→ **Exercise**:
Every entry, from first to last, is to be written out exactly.

Collected data entries:
(** ** A refresh call that is rejected *)

(** X6: when the refresh call is rejected (its answer is neither a
    success nor a 401), the caller gets the normalized error of the
    original 401 and the page is sent to [/login]; at that moment both
    tokens are still stored as they were, and one logout has been started
    that waits for the answer to its [POST /auth/logout/]. Both tokens
    are removed when that answer arrives, whatever it is short of another
    401. *)
Theorem refresh_rejected_starts_logout (net : Network) (depth : nat) (c : Config)
    (w : World) (r1 : Response) (rt : string) (answer2 : option Response) :
  _retry c = false ->
  net (sent w ++ [outbound w c])%list (outbound w c) = Some r1 ->
  status r1 = 401 ->
  localStorage w !! "refresh_token" = Some rt ->
  rt <> EmptyString ->
  net (sent w ++ [outbound w c; refresh_request w rt])%list (refresh_request w rt) = answer2 ->
  is_401 {| config := refresh_request w rt; response := answer2 |} = false ->
  (forall r2, answer2 = Some r2 -> validateStatus (status r2) = false) ->
  exists w' t,
    run net (api (S (S depth)) c) w =
      Settles (Rejected (handleError {| config := outbound w c; response := Some r1 |})) w' /\
    href w' = "/login" /\
    localStorage w' = localStorage w /\
    parked w' = (parked w ++ [t])%list /\
    url (awaiting t) = "/auth/logout/" /\
    (forall answer w0,
       is_401 {| config := awaiting t; response := answer |} = false ->
       localStorage (advance (resume t answer) w0).1 !! "access_token" = None /\
       localStorage (advance (resume t answer) w0).1 !! "refresh_token" = None).
Proof.
  intros Hretry Hnet1 Hs1 Hrt Hne Hnet2 Hnot401 Hfail.
  destruct (refresh_failure_logs_out net depth c w r1 rt answer2
              Hretry Hnet1 Hs1 Hrt Hne Hnet2 Hnot401 Hfail) as (t & Hrun & Hawait & Hlater).
  eexists _, t. split; [exact Hrun|].
  split; [reflexivity|]. split; [reflexivity|]. split; [reflexivity|].
  split; [rewrite Hawait; apply url_outbound|].
  intros answer w0 H401. rewrite Hawait in H401.
  destruct (Hlater answer w0 H401) as (w1 & Hadv & Ha & Hr).
  rewrite Hadv. split; assumption.
Qed.

Lemma refresh_rejected_starts_logout_witness :
  exists w' t,
    run broken_refresh (api 2 (get "/llm/models/")) session =
      Settles (Rejected (handleError {| config := outbound session (get "/llm/models/");
                                        response := Some unauthorized |})) w' /\
    href w' = "/login" /\
    localStorage w' = localStorage session /\
    parked w' = (parked session ++ [t])%list /\
    url (awaiting t) = "/auth/logout/" /\
    (forall answer w0,
       is_401 {| config := awaiting t; response := answer |} = false ->
       localStorage (advance (resume t answer) w0).1 !! "access_token" = None /\
       localStorage (advance (resume t answer) w0).1 !! "refresh_token" = None).
Proof.
  apply (refresh_rejected_starts_logout broken_refresh 0 (get "/llm/models/") session
           unauthorized "keep" (Some server_error)).
  - reflexivity.
  - reflexivity.
  - reflexivity.
  - reflexivity.
  - discriminate.
  - reflexivity.
  - reflexivity.
  - intros r2 H. inversion H. reflexivity.
Defined.

(** ** Logout, once and again *)

Lemma logout_settled_removed (net : Network) (depth : nat) (w w1 : World)
    (r : Settled unit) :
  run net (logout (api depth)) w = Settles r w1 ->
  r = Resolved tt /\
  localStorage w1 !! "access_token" = None /\
  localStorage w1 !! "refresh_token" = None.
Proof.
  unfold logout. cbn [run]. rewrite run_mbind.
  destruct (present (localStorage w !! "refresh_token")).
  - rewrite run_mbind.
    destruct (run net (api depth _) w) as [[resp|e] w0|why w0]; cbn [run];
      intros H; inversion H; subst; (split; [reflexivity|]); split; tokens_removed.
  - cbn [run]. intros H. inversion H; subst. (split; [reflexivity|]); split; tokens_removed.
Qed.

Lemma with_storage_id (w : World) (f : gmap string string -> gmap string string) :
  f (localStorage w) = localStorage w -> with_storage f w = w.
Proof. intros H. destruct w. unfold with_storage. simpl in *. rewrite H. reflexivity. Qed.

(** X7: logout is idempotent: once a logout has settled, another logout
    sends nothing to the server and leaves the world exactly as it is. *)
Theorem logout_again_does_nothing (net net' : Network) (depth depth' : nat)
    (w w1 : World) (r : Settled unit) :
  run net (logout (api depth)) w = Settles r w1 ->
  run net' (logout (api depth')) w1 = Settles (Resolved tt) w1.
Proof.
  intros Hfirst.
  destruct (logout_settled_removed net depth w w1 r Hfirst) as (_ & Ha & Hr).
  unfold logout. cbn [run]. rewrite Hr. cbn [present]. rewrite run_mbind. cbn [run].
  f_equal. unfold perform.
  rewrite (with_storage_id w1 (delete "access_token")) by (apply delete_id; exact Ha).
  apply with_storage_id. apply delete_id. exact Hr.
Qed.

Lemma logout_again_does_nothing_witness :
  run offline (logout (api 0)) (final (run broken_refresh (logout (api 3)) session))
  = Settles (Resolved tt) (final (run broken_refresh (logout (api 3)) session)).
Proof.
  apply (logout_again_does_nothing broken_refresh offline 3 0 session
           (final (run broken_refresh (logout (api 3)) session)) (Resolved tt)).
  vm_compute. reflexivity.
Defined.
(** * tcex: the validation and comparison engine, and the output buffer

    A shallow embedding of [tcex/testing/validate_data.py] (classes
    [Validator] and [ThreatConnect]) together with a model of the playbook
    output buffer, and the properties established about them.

    Conventions of the embedding.
    - Python values that travel through the comparison engine are the
      JSON-like trees of [value]; floating point numbers are not part of
      the embedding, and percentages are exact rationals.
    - A Python call either returns or raises: [result].
    - Calls to the logger ([self.log], [self.log_data]) write to a sink that
      none of the functions studied here reads back; they are left out.
    - Library functions ([difflib.ndiff], [deepdiff.DeepDiff], [json.loads],
      [re.compile], [random.sample]) and the remote platform are parameters
      of the sections that use them; regular expressions are matched on
      their abstract syntax. *)

From Stdlib Require Import ZArith QArith Qround Ascii String List Lia.
From stdpp Require Import gmap strings list pretty.

Open Scope string_scope.
Open Scope list_scope.

(** ** Python results *)

Inductive exn : Type :=
  | TypeError | KeyError | IndexError | ValueError | NameError
  | AttributeError | AssertionError | RuntimeError | ZeroDivisionError
  | ReError.

Inductive result (A : Type) : Type :=
  | Ok (a : A)
  | Raise (e : exn).
Arguments Ok {A} a.
Arguments Raise {A} e.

→ **Answer to the problem**:
(** ** A refresh call that is rejected *)

(** X6: when the refresh call is rejected (its answer is neither a
    success nor a 401), the caller gets the normalized error of the
    original 401 and the page is sent to [/login]; at that moment both
    tokens are still stored as they were, and one logout has been started
    that waits for the answer to its [POST /auth/logout/]. Both tokens
    are removed when that answer arrives, whatever it is short of another
    401. *)
Theorem refresh_rejected_starts_logout (net : Network) (depth : nat) (c : Config)
    (w : World) (r1 : Response) (rt : string) (answer2 : option Response) :
  _retry c = false ->
  net (sent w ++ [outbound w c])%list (outbound w c) = Some r1 ->
  status r1 = 401 ->
  localStorage w !! "refresh_token" = Some rt ->
  rt <> EmptyString ->
  net (sent w ++ [outbound w c; refresh_request w rt])%list (refresh_request w rt) = answer2 ->
  is_401 {| config := refresh_request w rt; response := answer2 |} = false ->
  (forall r2, answer2 = Some r2 -> validateStatus (status r2) = false) ->
  exists w' t,
    run net (api (S (S depth)) c) w =
      Settles (Rejected (handleError {| config := outbound w c; response := Some r1 |})) w' /\
    href w' = "/login" /\
    localStorage w' = localStorage w /\
    parked w' = (parked w ++ [t])%list /\
    url (awaiting t) = "/auth/logout/" /\
    (forall answer w0,
       is_401 {| config := awaiting t; response := answer |} = false ->
       localStorage (advance (resume t answer) w0).1 !! "access_token" = None /\
       localStorage (advance (resume t answer) w0).1 !! "refresh_token" = None).
Proof.
  intros Hretry Hnet1 Hs1 Hrt Hne Hnet2 Hnot401 Hfail.
  destruct (refresh_failure_logs_out net depth c w r1 rt answer2
              Hretry Hnet1 Hs1 Hrt Hne Hnet2 Hnot401 Hfail) as (t & Hrun & Hawait & Hlater).
  eexists _, t. split; [exact Hrun|].
  split; [reflexivity|]. split; [reflexivity|]. split; [reflexivity|].
  split; [rewrite Hawait; apply url_outbound|].
  intros answer w0 H401. rewrite Hawait in H401.
  destruct (Hlater answer w0 H401) as (w1 & Hadv & Ha & Hr).
  rewrite Hadv. split; assumption.
Qed.

Lemma refresh_rejected_starts_logout_witness :
  exists w' t,
    run broken_refresh (api 2 (get "/llm/models/")) session =
      Settles (Rejected (handleError {| config := outbound session (get "/llm/models/");
                                        response := Some unauthorized |})) w' /\
    href w' = "/login" /\
    localStorage w' = localStorage session /\
    parked w' = (parked session ++ [t])%list /\
    url (awaiting t) = "/auth/logout/" /\
    (forall answer w0,
       is_401 {| config := awaiting t; response := answer |} = false ->
       localStorage (advance (resume t answer) w0).1 !! "access_token" = None /\
       localStorage (advance (resume t answer) w0).1 !! "refresh_token" = None).
Proof.
  apply (refresh_rejected_starts_logout broken_refresh 0 (get "/llm/models/") session
           unauthorized "keep" (Some server_error)).
  - reflexivity.
  - reflexivity.
  - reflexivity.
  - reflexivity.
  - discriminate.
  - reflexivity.
  - reflexivity.
  - intros r2 H. inversion H. reflexivity.
Defined.

(** ** Logout, once and again *)

Lemma logout_settled_removed (net : Network) (depth : nat) (w w1 : World)
    (r : Settled unit) :
  run net (logout (api depth)) w = Settles r w1 ->
  r = Resolved tt /\
  localStorage w1 !! "access_token" = None /\
  localStorage w1 !! "refresh_token" = None.
Proof.
  unfold logout. cbn [run]. rewrite run_mbind.
  destruct (present (localStorage w !! "refresh_token")).
  - rewrite run_mbind.
    destruct (run net (api depth _) w) as [[resp|e] w0|why w0]; cbn [run];
      intros H; inversion H; subst; (split; [reflexivity|]); split; tokens_removed.
  - cbn [run]. intros H. inversion H; subst. (split; [reflexivity|]); split; tokens_removed.
Qed.

Lemma with_storage_id (w : World) (f : gmap string string -> gmap string string) :
  f (localStorage w) = localStorage w -> with_storage f w = w.
Proof. intros H. destruct w. unfold with_storage. simpl in *. rewrite H. reflexivity. Qed.

(** X7: logout is idempotent: once a logout has settled, another logout
    sends nothing to the server and leaves the world exactly as it is. *)
Theorem logout_again_does_nothing (net net' : Network) (depth depth' : nat)
    (w w1 : World) (r : Settled unit) :
  run net (logout (api depth)) w = Settles r w1 ->
  run net' (logout (api depth')) w1 = Settles (Resolved tt) w1.
Proof.
  intros Hfirst.
  destruct (logout_settled_removed net depth w w1 r Hfirst) as (_ & Ha & Hr).
  unfold logout. cbn [run]. rewrite Hr. cbn [present]. rewrite run_mbind. cbn [run].
  f_equal. unfold perform.
  rewrite (with_storage_id w1 (delete "access_token")) by (apply delete_id; exact Ha).
  apply with_storage_id. apply delete_id. exact Hr.
Qed.

Lemma logout_again_does_nothing_witness :
  run offline (logout (api 0)) (final (run broken_refresh (logout (api 3)) session))
  = Settles (Resolved tt) (final (run broken_refresh (logout (api 3)) session)).
Proof.
  apply (logout_again_does_nothing broken_refresh offline 3 0 session
           (final (run broken_refresh (logout (api 3)) session)) (Resolved tt)).
  vm_compute. reflexivity.
Defined.
(** * tcex: the validation and comparison engine, and the output buffer

    A shallow embedding of [tcex/testing/validate_data.py] (classes
    [Validator] and [ThreatConnect]) together with a model of the playbook
    output buffer, and the properties established about them.

    Conventions of the embedding.
    - Python values that travel through the comparison engine are the
      JSON-like trees of [value]; floating point numbers are not part of
      the embedding, and percentages are exact rationals.
    - A Python call either returns or raises: [result].
    - Calls to the logger ([self.log], [self.log_data]) write to a sink that
      none of the functions studied here reads back; they are left out.
    - Library functions ([difflib.ndiff], [deepdiff.DeepDiff], [json.loads],
      [re.compile], [random.sample]) and the remote platform are parameters
      of the sections that use them; regular expressions are matched on
      their abstract syntax. *)

From Stdlib Require Import ZArith QArith Qround Ascii String List Lia.
From stdpp Require Import gmap strings list pretty.

Open Scope string_scope.
Open Scope list_scope.

(** ** Python results *)

Inductive exn : Type :=
  | TypeError | KeyError | IndexError | ValueError | NameError
  | AttributeError | AssertionError | RuntimeError | ZeroDivisionError
  | ReError.

Inductive result (A : Type) : Type :=
  | Ok (a : A)
  | Raise (e : exn).
Arguments Ok {A} a.
Arguments Raise {A} e.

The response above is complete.